Music marathons: artistic endurance tests for the fleet-fingered
Categories: Live Performance, Music
The 2009 piano marathon by Chilly Gonzales is notable among the recent musical endurance trend.
Music isn't usually associated with endurance, unless you live next door to someone learning to play the violin. It also isn't usually about setting records for duration, unless you're Jack White claiming to play the shortest concert ever. (One note, accompanied by cymbal crash, played in St. John's in 2007. The Guinness Book of World Records apparently turned him down.)
But there are exceptions. On Friday, Canadian pianist
and composer Frank Horvat intends to play for at least 20 hours without stopping. It's not a self-serving attention-getter.
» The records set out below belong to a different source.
Definition chemistry_lab : Room :=
  Laboratory "LAB-301" "Chemistry Lab" 25 "Chemistry" true.

Definition chemistry_booking : Reservation :=
  new_Reservation "RES-00000003" chemistry_lab "Jane Smith" (at_hour 14)
    (at_hour 16) "Titration".

End Sample.

(** *** Sequences of repository calls *)

(** The timestamps of a saved reservation are valid datetimes. *)
Definition valid_call (c : repo_call) : Prop :=
  match c with
  | CallSave r => valid_times r
  | _ => True
  end.

(** The state that a sequence of calls leaves. *)
Definition after_calls {S : Type} `{!IReservationRepository S}
    (calls : list repo_call) (st : S) : S :=
  fold_left (λ st c, (call c st).2) calls st.

(** The records of [serialize_reservation r], without the fields
    [purpose] and [status]. *)
Definition bare_record (r : Reservation) : json :=
  JObj [("reservation_id", JStr (reservation_id r));
        ("room", FileRepository._serialize_room (room r));
        ("user_name", JStr (user_name r));
        ("start_time", JStr (isoformat (start_time r)));
        ("end_time", JStr (isoformat (end_time r)))].

(** *** Shapes of strings *)

(** Every character of the string passes the test. *)
Fixpoint string_forall (P : ascii → bool) (s : string) : bool :=
  match s with
  | String c s' => P c && string_forall P s'
  | EmptyString => true
  end.

(** A digit or a letter from [a] to [f]; respectively from [A] to [F]. *)
Definition is_hex_lower (c : ascii) : bool :=
  let n := nat_of_ascii c in
  ((48 <=? n) && (n <=? 57) || (97 <=? n) && (n <=? 102))%nat.

Definition is_hex_upper (c : ascii) : bool :=
  let n := nat_of_ascii c in
  ((48 <=? n) && (n <=? 57) || (65 <=? n) && (n <=? 70))%nat.

(** ** The capacity validator (services/validation_service.py) *)

Module CapacityValidator.

Section Validate.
Horvat's piano-thon (slogan: "tickling the keys...endlessly") is for a cause: he intends
to raise $10,000 for Lakeshore Arts, a Toronto organization that runs arts programs for kids.
As it turns out, this isn't the first attempt by a Canadian pianist to play, and play, and play. Chilly Gonzales, best known for his work with Feist and for a relentless earworm of an iPad ad jingle, once played piano for 27 hours, three minutes and 44 seconds. According to The Guardian, Gonzales called his epic finger feat an "irresistible combination of the poetic and the useless."
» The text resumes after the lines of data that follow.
Lemma resolve_column_elem (cols : list string) (target_col x : string)
    (alternatives : list string) :
  x ∈ resolve_column cols (target_col, alternatives) → x = target_col ∨ x ∈ cols.
Proof.
  cbn. destruct (decide (target_col ∈ cols)); [eauto|].
  destruct (List.find _ alternatives); [apply rename_elem | eauto].
Qed.

Section Absent.
Variables (aliases : list string) (cols : list string).
Hypothesis Habsent : ∀ alias, alias ∈ aliases → alias ∉ cols.

Lemma resolve_other (target_col : string) (alternatives : list string) :
  target_col ∉ aliases →
  ∀ alias, alias ∈ aliases →
    alias ∉ resolve_column cols (target_col, alternatives).
Proof.
  intros Ht alias Halias [->|Hin]%resolve_column_elem; [done|].
  by apply (Habsent alias).
Qed.

Lemma resolve_own (target_col : string) :
  target_col ∈ aliases → resolve_column cols (target_col, aliases) = cols.
Proof.
  intros Ht. cbn. rewrite decide_False by by apply Habsent.
  destruct (List.find _ aliases) as [alt|] eqn:E; [|done].
  apply find_some in E as [Hin Hcols].
  apply bool_decide_eq_true_1 in Hcols.
  by apply list_elem_of_In, Habsent in Hin.
Qed.

End Absent.

Lemma normalize_columns_absent (target_col : string) (aliases cols : list string) :
  (target_col, aliases) ∈ col_mapping →
  (∀ alias, alias ∈ aliases → alias ∉ cols) →
  target_col ∉ normalize_columns cols.
Proof.
  intros Hentry Habsent. unfold normalize_columns, col_mapping in *. cbn [foldl].
  repeat (apply elem_of_cons in Hentry as [[= -> ->]|Hentry]);
    [| | | by apply elem_of_nil in Hentry].
  - rewrite (resolve_own _ cols Habsent) by by_eval.
    pose proof (resolve_other _ cols Habsent "MSKU"
                  ["MSKU"; "SKU"; "Nama SKU"; "Product SKU"; "Master SKU"]
                  ltac:(by_eval)) as H1.
    pose proof (resolve_other _ _ H1 "Jumlah" ["Jumlah"; "Qty"; "Quantity"; "QTY"]
                  ltac:(by_eval)) as H2.
    apply H2. by_eval.
  - pose proof (resolve_other _ cols Habsent "AWB/No. Tracking"
                  ["AWB/No. Tracking"; "AWB"; "No. Tracking"; "Tracking Number";
                   "Resi"; "No Resi"] ltac:(by_eval)) as H1.
    rewrite (resolve_own _ _ H1) by by_eval.
    pose proof (resolve_other _ _ H1 "Jumlah" ["Jumlah"; "Qty"; "Quantity"; "QTY"]
                  ltac:(by_eval)) as H2.
    apply H2. by_eval.
  - pose proof (resolve_other _ cols Habsent "AWB/No. Tracking"
                  ["AWB/No. Tracking"; "AWB"; "No. Tracking"; "Tracking Number";
                   "Resi"; "No Resi"] ltac:(by_eval)) as H1.
    pose proof (resolve_other _ _ H1 "MSKU"
                  ["MSKU"; "SKU"; "Nama SKU"; "Product SKU"; "Master SKU"]
                  ltac:(by_eval)) as H2.
    rewrite (resolve_own _ _ H2) by by_eval.
    apply H2. by_eval.
Qed.

Lemma missing_columns_named (cols : list string) (c : string) :
  c ∈ missing_columns cols →
  Py.contains c ("Kolom tidak ditemukan: " ++ Py.repr_list (missing_columns cols))
  = true.
Proof.
  unfold missing_columns, required_cols. cbn [List.filter].
  repeat (destruct (bool_decide _));
    intros H; repeat (apply elem_of_cons in H as [->|H]; [vm_compute; reflexivity|]);
    by apply elem_of_nil in H.
Qed.

(** C9. When some required column is in the spreadsheet under none of
    its aliases, the request fails with status 400; the detail lists the
    canonical names that are missing after the aliases were resolved, the
    name of that column among them, and no PDF is returned. *)
Theorem missing_column_rejected
    (set_iter : gset string → list string) (lib : library)
    (df : DataFrame) (pdf_files : list (upload (list pdf_page)))
    (target_col : string) (aliases : list string)
    (Hentry : (target_col, aliases) ∈ col_mapping)
    (Habsent : ∀ alias, alias ∈ aliases → alias ∉ columns df) :
  ∃ (missing : list string) (message : string),
    process_labels set_iter lib (Parsed df) pdf_files
      = Raise (HTTPException 400 (Message message)) ∧
    message = ("Kolom tidak ditemukan: " ++ Py.repr_list missing)%string ∧
    missing = missing_columns (normalize_columns (columns df)) ∧
    target_col ∈ missing ∧
    (∀ c, c ∈ missing →
       c ∈ required_cols ∧ (c ∉ normalize_columns (columns df)) ∧
       Py.contains c message = true) ∧
    (∀ master_doc, process_labels set_iter lib (Parsed df) pdf_files ≠ Ok master_doc).
Proof.
  pose proof (normalize_columns_absent _ _ _ Hentry Habsent) as Hnot.
  assert (Hreq : target_col ∈ required_cols).
  { unfold col_mapping in Hentry.
    repeat (apply elem_of_cons in Hentry as [[= -> ->]|Hentry]);
      [by_eval.. | by apply elem_of_nil in Hentry]. }
  assert (Hin : target_col ∈ missing_columns (normalize_columns (columns df))).
  { apply list_elem_of_In, filter_In. split; [by apply list_elem_of_In|].
    by apply bool_decide_eq_true_2. }
  assert (Hrun : process_labels set_iter lib (Parsed df) pdf_files
            = Raise (HTTPException 400
                (Message ("Kolom tidak ditemukan: " ++
                   Py.repr_list (missing_columns (normalize_columns (columns df))))))).
  { unfold process_labels, process_labels_body. cbn [read mbind result_bind].
    rewrite bool_decide_eq_false_2; [done|].
    intros Hnil. rewrite Hnil in Hin. by apply elem_of_nil in Hin. }
  eexists _, _. split_and!; [exact Hrun | done | done | done | | ].
  - intros c Hc. split_and!; [| |by apply missing_columns_named].
    + apply list_elem_of_In, filter_In in Hc as [Hc _]. by apply list_elem_of_In.
    + apply list_elem_of_In, filter_In in Hc as [_ Hc].
      by apply bool_decide_eq_true_1 in Hc.
  - intros master_doc. by rewrite Hrun.
Qed.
Those who find the idea resistible may view Gonzales's 2009 concert as little more than a publicity stunt. But it may not have been altogether "useless." Since then the idea of music-marathon-as-fundraiser seems to have taken hold. Whether small-scale and personal (The Big Green House in Rockford, Ill. needs new paint and plumbing) or of a rather more grave nature (Music for Lungs, raising money for the British Lung Foundation and a patient awaiting a donor), the music marathon is a way of drawing attention to a cause, raising money, and — if you're a musician — building new audiences.
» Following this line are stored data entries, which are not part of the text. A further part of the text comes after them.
(** * matlabw: C++ handles over the MATLAB mx / mex C API

    A shallow embedding of the header-only wrapper library
    (include/matlabw/mx/Array.hpp, CharArrayRef.hpp, StructArrayRef.hpp, the
    CharArray and ObjectArray headers, and include/matlabw/mex/variable.hpp)
    and the properties of its wrappers.

    The native library is not part of the wrapper: it is an interface
    ([MxApi]) over an abstract runtime state, and every wrapper is a
    computation in a small state-and-exception monad that also records each
    native call it makes.  A concrete reference runtime ([Ref.Runtime])
    instantiates the interface so that the wrappers can be run. *)

From stdpp Require Import base option list gmap strings.
From Stdlib Require Import ZArith Lia.

Local Open Scope string_scope.
Local Open Scope list_scope.
Local Open Scope Z_scope.

(** ** Machine data *)

(** [mxArray*], [void*], [const mwSize*]: an address; 0 is [nullptr]. *)
Definition ptr := Z.
Definition nullptr : ptr := 0.

(** Address of a C++ [Array] object (the value of [this]). *)
Definition addr := positive.

(** [std::size_t] and [int] conversions. *)
Definition size_max : Z := 2 ^ 64.
Definition static_cast_size_t (x : Z) : Z := x mod size_max.
Definition static_cast_int (x : Z) : Z := (x + 2 ^ 31) mod 2 ^ 32 - 2 ^ 31.

(** [const char*]: [None] is the null pointer, [Some s] points at the
    null-terminated string [s]. *)
Definition c_str := option string.

(** [mx::Exception{message}] and [mx::Exception{id, message}]. *)
Record Exception := mkException {
  exc_id : option string;
  exc_message : string }.

Definition Exception1 (msg : string) : Exception := mkException None msg.
Definition Exception2 (id msg : string) : Exception := mkException (Some id) msg.

(** Result of a call: it returns or it throws. *)
Inductive Outcome (A : Type) : Type :=
| Returned (a : A)
| Thrown (e : Exception).
Arguments Returned {A} a.
Arguments Thrown {A} e.

Definition has_thrown {A} (o : Outcome A) : bool :=
  match o with Returned _ => false | Thrown _ => true end.

(** [View<T>{data, size}]: a pointer and an element count. *)
Record View := mkView { view_data : ptr; view_size : Z }.

(** Non-owning handles [ArrayRef] and [ArrayCref] (ArrayRef.hpp): the
    pointer they were built from, read back by [get()]. *)
Record ArrayRef := mkArrayRef { ref_get : ptr }.
Record ArrayCref := mkArrayCref { cref_get : ptr }.

(** [class Array]: its only data member. *)
Record Array := mkArray { mArray : ptr }.

(** ** The native interface *)

(** Unary native functions of a single [const mxArray*], as tags of the
    call log. *)
Inductive MxFun :=
| F_mxGetNumberOfDimensions | F_mxGetDimensions | F_mxGetM | F_mxGetN
| F_mxGetNumberOfElements | F_mxGetElementSize
| F_mxIsNumeric | F_mxIsComplex | F_mxIsEmpty | F_mxIsScalar
| F_mxIsDouble | F_mxIsSingle | F_mxIsInt8 | F_mxIsUint8 | F_mxIsInt16
| F_mxIsUint16 | F_mxIsInt32 | F_mxIsUint32 | F_mxIsInt64 | F_mxIsUint64
| F_mxIsSparse | F_mxIsChar | F_mxIsLogical | F_mxIsLogicalScalar
| F_mxIsLogicalScalarTrue | F_mxIsStruct | F_mxIsCell
| F_mxGetClassID | F_mxGetClassName | F_mxGetData | F_mxGetNumberOfFields.

(** One native call, with its arguments (and the pointer it returned, for
    the allocating functions). *)
Inductive Call :=
| Query (f : MxFun) (p : ptr)
| C_mxIsClass (p : ptr) (name : string)
| C_mxDuplicateArray (p : ptr) (result : ptr)
| C_mxDestroyArray (p : ptr)
| C_mxSetClassName (p : ptr) (name : string)
| C_mxGetString (p : ptr) (buflen : Z)
| C_mxCreateCharArray (dims : list Z) (result : ptr)
| C_mxGetFieldNumber (p : ptr) (name : c_str)
| C_mxGetFieldByNumber (p : ptr) (i : Z) (field : Z)
| C_mexPutVariable (workspace name : string) (p : ptr)
| C_mexGetVariable (workspace name : string) (result : ptr)
| C_mexGetVariablePtr (workspace name : string).

(** The native functions the wrappers call, over a runtime state [W].
    Functions that allocate, free or store take the state and give the next
    one.  The last three fields are the memory accesses the wrappers make
    through pointers the runtime handed out. *)
Class MxApi (W : Type) := {
  mxDuplicateArray : W → ptr → ptr * W;
  mxDestroyArray : W → ptr → W;
  mxGetNumberOfDimensions : W → ptr → Z;
  mxGetDimensions : W → ptr → ptr;
  mxGetM : W → ptr → Z;
  mxGetN : W → ptr → Z;
  mxGetNumberOfElements : W → ptr → Z;
  mxGetElementSize : W → ptr → Z;
  mxIsNumeric : W → ptr → bool;
  mxIsComplex : W → ptr → bool;
  mxIsEmpty : W → ptr → bool;
  mxIsScalar : W → ptr → bool;
  mxIsDouble : W → ptr → bool;
  mxIsSingle : W → ptr → bool;
  mxIsInt8 : W → ptr → bool;
  mxIsUint8 : W → ptr → bool;
  mxIsInt16 : W → ptr → bool;
  mxIsUint16 : W → ptr → bool;
  mxIsInt32 : W → ptr → bool;
  mxIsUint32 : W → ptr → bool;
  mxIsInt64 : W → ptr → bool;
  mxIsUint64 : W → ptr → bool;
  mxIsSparse : W → ptr → bool;
  mxIsChar : W → ptr → bool;
  mxIsLogical : W → ptr → bool;
  mxIsLogicalScalar : W → ptr → bool;
  mxIsLogicalScalarTrue : W → ptr → bool;
  mxIsClass : W → ptr → string → bool;
  mxIsStruct : W → ptr → bool;
  mxIsCell : W → ptr → bool;
  mxGetClassID : W → ptr → Z;
  mxGetClassName : W → ptr → c_str;
  mxGetData : W → ptr → ptr;
  mxSetClassName : W → ptr → string → Z * W;
  mxGetString : W → ptr → Z → Z * string;
  mxCreateCharArray : W → list Z → ptr * W;
  mxGetNumberOfFields : W → ptr → Z;
  mxGetFieldNumber : W → ptr → c_str → Z;
  mxGetFieldByNumber : W → ptr → Z → Z → ptr;
  mexPutVariable : W → string → string → ptr → Z * W;
  mexGetVariable : W → string → string → ptr * W;
  mexGetVariablePtr : W → string → string → ptr;
  (** [std::char_traits<char16_t>::length(data)] *)
  char16_length : W → ptr → Z;
  (** the [n] UTF-16 units at [data] *)
  load_char16 : W → ptr → Z → list Z;
  (** [std::copy(first, last, data)] *)
  store_char16 : W → ptr → list Z → W }.

(** ** Program state and the wrapper monad *)

Section Wrapper.
Context {W : Type} `{!MxApi W}.

(** The [Array] objects alive (by address), the runtime, and the native
    calls made so far, oldest first. *)
Record State := mkState {
  objects : gmap addr Array;
  world : W;
  calls : list Call }.

Definition M (A : Type) : Type := State → Outcome A * State.

Definition ret {A} (a : A) : M A := λ st, (Returned a, st).
Definition throw {A} (e : Exception) : M A := λ st, (Thrown e, st).
Definition bind {A B} (m : M A) (k : A → M B) : M B :=
  λ st, match m st with
        | (Returned a, st') => k a st'
        | (Thrown e, st') => (Thrown e, st')
        end.

Definition log (c : Call) (st : State) : State :=
  mkState (objects st) (world st) (calls st ++ [c]).

(** A native call that only reads the runtime. *)
Definition native {A} (c : Call) (f : W → A) : M A :=
  λ st, (Returned (f (world st)), log c st).

(** A native call that changes the runtime; [c] sees the result. *)
Definition native_upd {A} (c : A → Call) (f : W → A * W) : M A :=
  λ st, let '(a, w) := f (world st) in
        (Returned a, mkState (objects st) w (calls st ++ [c a])).

(** A write through a pointer into runtime memory. *)
Definition poke (f : W → W) : M unit :=
  λ st, (Returned tt, mkState (objects st) (f (world st)) (calls st)).

(** A read through a pointer into runtime memory. *)
Definition peek {A} (f : W → A) : M A :=
  λ st, (Returned (f (world st)), st).

End Wrapper.

Arguments State W : clear implicits.
Arguments M W A : clear implicits.

Notation "x <- c ;; k" := (bind c (λ x, k))
  (at level 100, c at next level, right associativity).
Notation "c ;; k" := (bind c (λ _, k))
  (at level 100, right associativity).

(** ** mx::Array (Array.hpp) *)

Module mx_Array.
Section Methods.
Context {W : Type} `{!MxApi W}.

(** The data member [mArray] of the object at [this]. *)
Definition field (st : State W) (this : addr) : ptr :=
  default nullptr (mArray <$> objects st !! this).

Definition set_mArray (this : addr) (p : ptr) : M W unit :=
  λ st, (Returned tt,
         mkState (<[this := mkArray p]> (objects st)) (world st) (calls st)).

(** [mxArray* get() noexcept] *)
Definition get (this : addr) : M W ptr :=
  λ st, (Returned (field st this), st).

(** [bool isValid() const] *)
Definition isValid (this : addr) : M W bool :=
  p <- get this ;; ret (negb (p =? nullptr)).

(** [void checkValid(const char* id) const] *)
Definition checkValid (this : addr) (id : string) : M W unit :=
  v <- isValid this ;;
  if negb v then throw (Exception2 id "accessing invalid array") else ret tt.

(** [mxArray* release() noexcept]: [std::exchange(mArray, nullptr)]. *)
Definition release (this : addr) : M W ptr :=
  p <- get this ;; set_mArray this nullptr ;; ret p.

(** [static mxArray* duplicateArray(const mxArray* array)] *)
Definition duplicateArray (array : ptr) : M W ptr :=
  if negb (array =? nullptr) then
    arrayDup <- native_upd (C_mxDuplicateArray array)
                           (λ w, mxDuplicateArray w array) ;;
    if arrayDup =? nullptr
    then throw (Exception1 "failed to duplicate array")
    else ret arrayDup
  else ret nullptr.

(** [void destroy() noexcept]: [mxDestroyArray(release())]. *)
Definition destroy (this : addr) : M W unit :=
  p <- release this ;;
  native_upd (λ _, C_mxDestroyArray p) (λ w, (tt, mxDestroyArray w p)).

(** *** Constructors, as the initial value of the new object *)

(** [Array() noexcept = default] *)
Definition Array_default : M W Array := ret (mkArray nullptr).

(** [explicit Array(mxArray*&& array) noexcept] *)
Definition Array_adopt (array : ptr) : M W Array := ret (mkArray array).

(** [explicit Array(const Array& other)] *)
Definition Array_copy (other : addr) : M W Array :=
  src <- get other ;; p <- duplicateArray src ;; Array_adopt p.

(** [explicit Array(const ArrayRef& other)] *)
Definition Array_copy_ref (other : ArrayRef) : M W Array :=
  p <- duplicateArray (ref_get other) ;; Array_adopt p.

(** [explicit Array(const ArrayCref& other)] *)
Definition Array_copy_cref (other : ArrayCref) : M W Array :=
  p <- duplicateArray (cref_get other) ;; Array_adopt p.

(** [Array(Array&& other) noexcept] *)
Definition Array_move (other : addr) : M W Array :=
  p <- release other ;; ret (mkArray p).

(** An object comes to life at [this] with the value its constructor
    computed; a constructor that throws leaves no object. *)
Definition construct (this : addr) (ctor : M W Array) : M W unit :=
  a <- ctor ;;
  λ st, (Returned tt,
         mkState (<[this := a]> (objects st)) (world st) (calls st)).

(** [~Array() noexcept], after which the object is gone. *)
Definition Array_dtor (this : addr) : M W unit :=
  destroy this ;;
  λ st, (Returned tt,
         mkState (delete this (objects st)) (world st) (calls st)).

(** A temporary [Array] has no address in [objects]: it is the value
    [tmp].  Move construction from it gives the new object and the emptied
    temporary; its destructor gives what it holds to [mxDestroyArray]. *)
Definition move_temporary (tmp : Array) : Array * Array :=
  (mkArray (mArray tmp), mkArray nullptr).

Definition destroy_temporary (tmp : Array) : M W unit :=
  native_upd (λ _, C_mxDestroyArray (mArray tmp))
             (λ w, (tt, mxDestroyArray w (mArray tmp))).

(** *** Assignment *)

(** [Array& operator=(const Array& other)] *)
Definition operator_assign (this other : addr) : M W unit :=
  a <- get this ;; b <- get other ;;
  if negb (a =? b) then
    destroy this ;;
    src <- get other ;; p <- duplicateArray src ;; set_mArray this p
  else ret tt.

(** [Array& operator=(const ArrayRef& other)] *)
Definition operator_assign_ref (this : addr) (other : ArrayRef) : M W unit :=
  a <- get this ;;
  if negb (a =? ref_get other) then
    destroy this ;;
    p <- duplicateArray (ref_get other) ;; set_mArray this p
  else ret tt.

(** [Array& operator=(const ArrayCref& other)] *)
Definition operator_assign_cref (this : addr) (other : ArrayCref) : M W unit :=
  a <- get this ;;
  if negb (a =? cref_get other) then
    destroy this ;;
    p <- duplicateArray (cref_get other) ;; set_mArray this p
  else ret tt.

(** [Array& operator=(Array&& other) noexcept] *)
Definition operator_assign_move (this other : addr) : M W unit :=
  if negb (bool_decide (this = other)) then
    destroy this ;;
    p <- release other ;; set_mArray this p
  else ret tt.

(** *** Introspection *)

(** [mxF(mArray)] for a unary native function. *)
Definition query {A} (f : MxFun) (sem : W → ptr → A) (p : ptr) : M W A :=
  native (Query f p) (λ w, sem w p).

Definition getRank (this : addr) : M W Z :=
  checkValid this "matlabw:mx:Array:getRank" ;;
  p <- get this ;; query F_mxGetNumberOfDimensions mxGetNumberOfDimensions p.

(** [View<std::size_t>{mxGetDimensions(mArray), getRank()}]: the braced
    initialisers are evaluated left to right. *)
Definition getDims (this : addr) : M W View :=
  checkValid this "matlabw:mx:Array:getDims" ;;
  p <- get this ;;
  d <- query F_mxGetDimensions mxGetDimensions p ;;
  n <- getRank this ;;
  ret (mkView d n).

Definition getDimM (this : addr) : M W Z :=
  checkValid this "matlabw:mx:Array:getDimM" ;;
  p <- get this ;; query F_mxGetM mxGetM p.

Definition getDimN (this : addr) : M W Z :=
  checkValid this "matlabw:mx:Array:getDimN" ;;
  p <- get this ;; query F_mxGetN mxGetN p.

Definition getSize (this : addr) : M W Z :=
  checkValid this "matlabw:mx:Array:getSize" ;;
  p <- get this ;; query F_mxGetNumberOfElements mxGetNumberOfElements p.

Definition getSizeOfElement (this : addr) : M W Z :=
  checkValid this "matlabw:mx:Array:getSizeOfElement" ;;
  p <- get this ;; query F_mxGetElementSize mxGetElementSize p.

Definition isNumeric (this : addr) : M W bool :=
  checkValid this "matlabw:mx:Array:isNumeric" ;;
  p <- get this ;; query F_mxIsNumeric mxIsNumeric p.

Definition isComplex (this : addr) : M W bool :=
  checkValid this "matlabw:mx:Array:isComplex" ;;
  p <- get this ;; query F_mxIsComplex mxIsComplex p.

Definition isEmpty (this : addr) : M W bool :=
  checkValid this "matlabw:mx:Array:isEmpty" ;;
  p <- get this ;; query F_mxIsEmpty mxIsEmpty p.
Of course, if the aim is to build new audiences, some musicians in Surrey, B.C. may have figured out a novel method. The Surrey International World Music Marathon takes place Sunday — only in this case, no one will be playing piano until tendinitis sets in. As participants strive for the beatific state of runner's high (or maybe just to make it across the finish line), they will be treated to 34 "performance stations," where culturally diverse performers will entertain. It's one way, perhaps, to make a marathon a little easier to endure.